Sam shook her head and tried to slow the beating of her heart as she opened the box and gasped. Inside the box was a smooth sphere of clear amber, perhaps an inch, maybe more in diameter. She lifted it out carefully and held it up to the let the sunlight filter through it, smiling even wider when she realized that it was, unlike most amber when cut larger than a carat, completely flawless.
"It's amazing, Danny. How'd you find it?" she asked as she cradled in her palm, shooting him a radiant smile.
He grinned back, his blue eyes bright in the face of her pleasure. "Let's just say I know someone. Test it out?" he asked with a cocked eyebrow. "I've been gone a while. You can both show me a few tricks."
Sam laughed and tossed the amber globe into the air and raised her hand so that it was caught in a net of energy she wrapped around it. The stone drifted higher and suddenly began to glow, and then Tucker laughed and said something quietly, and the stone burst apart into thousands of incandescent particles, drifting down over them all and disappearing when they fell on Danny's skin.
And when he looked back at Sam, she was holding the stone up in her fingers like nothing had ever happened, smiling smugly with Tucker as he nodded, impressed. "Alright, I'll admit it. That was wicked cool."
"Mostly illusion," Tucker said as he leaned back in the chair, twisting around and booting Danny's desktop up.
"You guys can do more than illusions, right?" Danny asked.
Sam laughed. "Well, duh. But most of our magic is, um, aggressive?" She laughed again, this time lacing it with a distinctly evil edge. "Of course, I can show you a glamour, if you want."
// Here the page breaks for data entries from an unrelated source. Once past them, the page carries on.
(** C5.  An object with the task alone and an object with the task and an
    empty due text deserialise to the same raw item, whose due text is
    empty; both give the item with the zero time, and the same run. *)
Theorem C5_due_omitted_or_empty (T s1 s2 : string) (e : Env) (w : Streams) :
  json.parse s1 = Some (json.Object [("todo", json.Str T)]) ->
  json.parse s2 =
    Some (json.Object [("todo", json.Str T); ("due", json.Str "")]) ->
  json_Unmarshal s1 (mkTodoItem "" "") = (mkTodoItem T "", None) /\
  json_Unmarshal s2 (mkTodoItem "" "") = (mkTodoItem T "", None) /\
  ParseInput s1 e w = Returns {| Todo := T; Due := time.zero |} w /\
  ParseInput s2 e w = Returns {| Todo := T; Due := time.zero |} w /\
  run e (Some s1) = run e (Some s2).
Proof.
  intros H1 H2.
  assert (json_Unmarshal s1 (mkTodoItem "" "") = (mkTodoItem T "", None)) as U1
    by (unfold json_Unmarshal; rewrite H1; reflexivity).
  assert (json_Unmarshal s2 (mkTodoItem "" "") = (mkTodoItem T "", None)) as U2
    by (unfold json_Unmarshal; rewrite H2; reflexivity).
  repeat split; try assumption.
  - rewrite ParseInput_unfold, U1. reflexivity.
  - rewrite ParseInput_unfold, U2. reflexivity.
  - rewrite !run_unfold. cbn [todoItem flag_String].
    rewrite !ParseInput_unfold, U1, U2. reflexivity.
Qed.

Lemma C5_witness :
  json_Unmarshal (txt "{'todo': 'Write spec'}") (mkTodoItem "" "") =
    (mkTodoItem "Write spec" "", None) /\
  json_Unmarshal (txt "{'todo': 'Write spec', 'due': ''}") (mkTodoItem "" "") =
    (mkTodoItem "Write spec" "", None) /\
  ParseInput (txt "{'todo': 'Write spec'}") env0 no_output =
    Returns {| Todo := "Write spec"; Due := time.zero |} no_output /\
  ParseInput (txt "{'todo': 'Write spec', 'due': ''}") env0 no_output =
    Returns {| Todo := "Write spec"; Due := time.zero |} no_output /\
  run env0 (Some (txt "{'todo': 'Write spec'}")) =
  run env0 (Some (txt "{'todo': 'Write spec', 'due': ''}")).
Proof.
  apply (C5_due_omitted_or_empty "Write spec"
           (txt "{'todo': 'Write spec'}")
           (txt "{'todo': 'Write spec', 'due': ''}") env0 no_output);
    reflexivity.
Defined.

(** C6 (as amended).  For input that is the object with a task [T] and a
    due text [D], empty or a calendar date, the run succeeds and, on a
    standard output that takes everything, prints the rendering of the
    item: the task as a JSON string, which is [T] itself when [T] has only
    bytes that JSON output leaves alone, and otherwise [T] with its
    escapes; and the date as [D] followed by T00:00:00Z, or the zero time
    when [D] is empty. *)
Theorem C6_valid_input_is_rendered (e : Env) (input T D : string) :
  json.parse input =
    Some (json.Object [("todo", json.Str T); ("due", json.Str D)]) ->
  (D = "" \/ Spec.calendar_date D <> None) ->
  reliable_stdout e ->
  run e (Some input) =
    Returns tt {| stdout := Spec.rendering (encodeString O T) (Spec.due_text D);
                  stderr := "" |} /\
  contains (encodeString O T) (stdout (streams (run e (Some input)))) = true /\
  contains (Spec.due_text D) (stdout (streams (run e (Some input)))) = true /\
  (Spec.plain T = true ->
   contains T (stdout (streams (run e (Some input)))) = true).
Proof.
  intros Hp Hd Hr.
  rewrite (run_object e input T D Hp Hd Hr). cbn [streams stdout].
  repeat split.
  - apply contains_task.
  - apply contains_due.
  - intros Hplain. rewrite <- (encodeString_plain T Hplain) at 1.
    apply contains_task.
Qed.

Lemma C6_witness :
  run env0 (Some (txt "{'todo': 'Practice Go', 'due': '2020-02-02'}")) =
    Returns tt {| stdout := Spec.rendering "Practice Go" "2020-02-02T00:00:00Z";
                  stderr := "" |} /\
  contains "Practice Go"
    (stdout (streams (run env0
       (Some (txt "{'todo': 'Practice Go', 'due': '2020-02-02'}"))))) = true /\
  contains "2020-02-02T00:00:00Z"
    (stdout (streams (run env0
       (Some (txt "{'todo': 'Practice Go', 'due': '2020-02-02'}"))))) = true /\
  (Spec.plain "Practice Go" = true ->
   contains "Practice Go"
     (stdout (streams (run env0
        (Some (txt "{'todo': 'Practice Go', 'due': '2020-02-02'}"))))) = true).
Proof.
  apply (C6_valid_input_is_rendered env0
           (txt "{'todo': 'Practice Go', 'due': '2020-02-02'}")
           "Practice Go" "2020-02-02").
  - reflexivity.
  - right. vm_compute. discriminate.
  - intros s. reflexivity.
Defined.

(** C6 as stated fails: the task [a<b] is printed as [a\u003cb], and the
    output does not contain [a<b]. *)
Lemma C6_counterexample :
  ~ Spec.output_shows_task_verbatim env0
      (txt "{'todo': 'a<b', 'due': ''}") "a<b" "".
Proof.
  unfold Spec.output_shows_task_verbatim. intros H.
  destruct H as (_ & Hc & _).
  - reflexivity.
  - left. reflexivity.
  - intros s. reflexivity.
  - vm_compute in Hc. discriminate Hc.
Qed.






(** C9.  The value of [-add] when the flag is not given is the text
    "Something worth doing", which is not JSON: a run without the flag
    ends with status 1 and "Invalid JSON passed to ./todo-app". *)
Theorem C9_default_value_is_not_JSON (e : Env) :
  todoItem None = "Something worth doing" /\
  json.parse (todoItem None) = None /\
  run e None = Spec.fatal "Invalid JSON passed to ./todo-app" e no_output.
Proof.
  split; [reflexivity|]. split; [reflexivity|].
  rewrite run_unfold.
  rewrite (ParseInput_invalid (todoItem None) e no_output); [reflexivity|].
  left. reflexivity.
Qed.

(** C10.  When the input deserialises to a raw item with an empty due
    text, the item has the zero time, and the output, on a standard
    output that takes everything, shows it as any other date: the line
    ["Due": "0001-01-01T00:00:00Z"]. *)
Theorem C10_absent_due_is_printed_as_zero_time (e : Env) (input : string)
  (raw : TodoItem) :
  json_Unmarshal input (mkTodoItem "" "") = (raw, None) ->
  TodoItem_Due raw = "" ->
  reliable_stdout e ->
  ParseInput input e no_output =
    Returns {| Todo := TodoItem_Todo raw; Due := time.zero |} no_output /\
  run e (Some input) =
    Returns tt {| stdout := Spec.rendering (encodeString O (TodoItem_Todo raw))
                              "0001-01-01T00:00:00Z";
                  stderr := "" |} /\
  contains Spec.zero_due_line (stdout (streams (run e (Some input)))) = true.
Proof.
  intros Hu Hd Hr. split.
  { rewrite ParseInput_unfold, Hu, Hd. reflexivity. }
  assert (run e (Some input) =
          Returns tt {| stdout := Spec.rendering
                                    (encodeString O (TodoItem_Todo raw))
                                    "0001-01-01T00:00:00Z";
                        stderr := "" |}) as Hrun.
  { rewrite (run_success e input raw Hu); [|rewrite Hd; discriminate|exact Hr].
    rewrite Hd. reflexivity. }
  rewrite Hrun. split; [reflexivity|].
  cbn [streams stdout]. apply contains_zero_due_line.
Qed.
(** * libdevcore/Log.cpp: the logging core of nsfminer

    A shallow embedding of [Log.cpp]: the decision whether a log statement
    emits, the prefix the constructor of [LogOutputStreamBase] formats, the
    thread-local context stack and the thread name.

    Conventions of the embedding
    - [int] and [unsigned] are 32 bits wide and are values of [Z]; the two
      conversions between them are written out in [Module Int32].
    - A [char const*] that points to a NUL-terminated string is a [string];
      where the pointer may be null it is an [option string].  A [char]
      array is a [list ascii], read as a C string by [cstr].
    - [std::map<type_info const*, bool>] is a [gmap] keyed by the address of
      the [type_info] object; [std::vector<std::string>] is a [list string],
      head of the list = first element of the vector.
    - [thread_local] variables are fields of the record [thread], the state
      of the calling thread; they are never shared between threads.
    - What [Log.cpp] takes from elsewhere (the colour macros of the header,
      the C library's clock and [strftime], the thread naming calls of the
      operating system, the target platform) is the record [Env].
    - The calls a function makes are recorded in order by the monad [Tr]. *)

From Stdlib Require Import Ascii.
From stdpp Require Import base numbers strings list gmap.

Local Open Scope Z_scope.

(** ** Machine integers *)

Module Int32.

Definition int_range (i : Z) : Prop := - 2 ^ 31 ≤ i < 2 ^ 31.
Definition unsigned_range (u : Z) : Prop := 0 ≤ u < 2 ^ 32.

(** Conversion of an [int] to [unsigned], as happens when an [int] is
    passed for an [unsigned] parameter. *)
Definition to_unsigned (i : Z) : Z := i `mod` 2 ^ 32.

(** The cast [(int)u] of an [unsigned]. *)
Definition to_int (u : Z) : Z :=
  let r := u `mod` 2 ^ 32 in
  if bool_decide (r < 2 ^ 31) then r else r - 2 ^ 32.

End Int32.

(** ** C strings *)

Definition NUL : ascii := Ascii.zero.

(** The string a [char] array holds: the bytes before the first NUL. *)
Fixpoint cstr (a : list ascii) : string :=
  match a with
  | [] => ""
  | c :: a' => if decide (c = NUL) then "" else String c (cstr a')
  end.

(** [operator<<] on the [std::stringstream] of a log statement. *)
Definition put (sstr s : string) : string := sstr +:+ s.
Notation "sstr << s" := (put sstr s) (at level 50, left associativity).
"Um, I don't think—" Danny started before scrabbling back across the bed from the vapid Paulina that was sitting at the foot of his bed and staring at him like he was the only popsicle around on a very hot day. "Get away from me!" he yelped.
Tucker laughed as he swiveled back around. "Sam, that's not very nice."
The glamour dissolved and Sam collapsed across the bed laughing. "I know it's not, but you have to admit, it was funny."
"I hate you both," Danny muttered as the shot grins his way.
xXx
"So when does your roommate get in?" Tucker asked as the three friends strolled through the park.
The sun had set more than an hour ago and Danny had already taken up his role as ghostly defender of Amity Park. From the Box Ghost, which had been a pitifully simple task, and had finally cemented in him the fact that he was home. He was currently heading through the park with Sam and Tucker on their way back from the Nasty Burger.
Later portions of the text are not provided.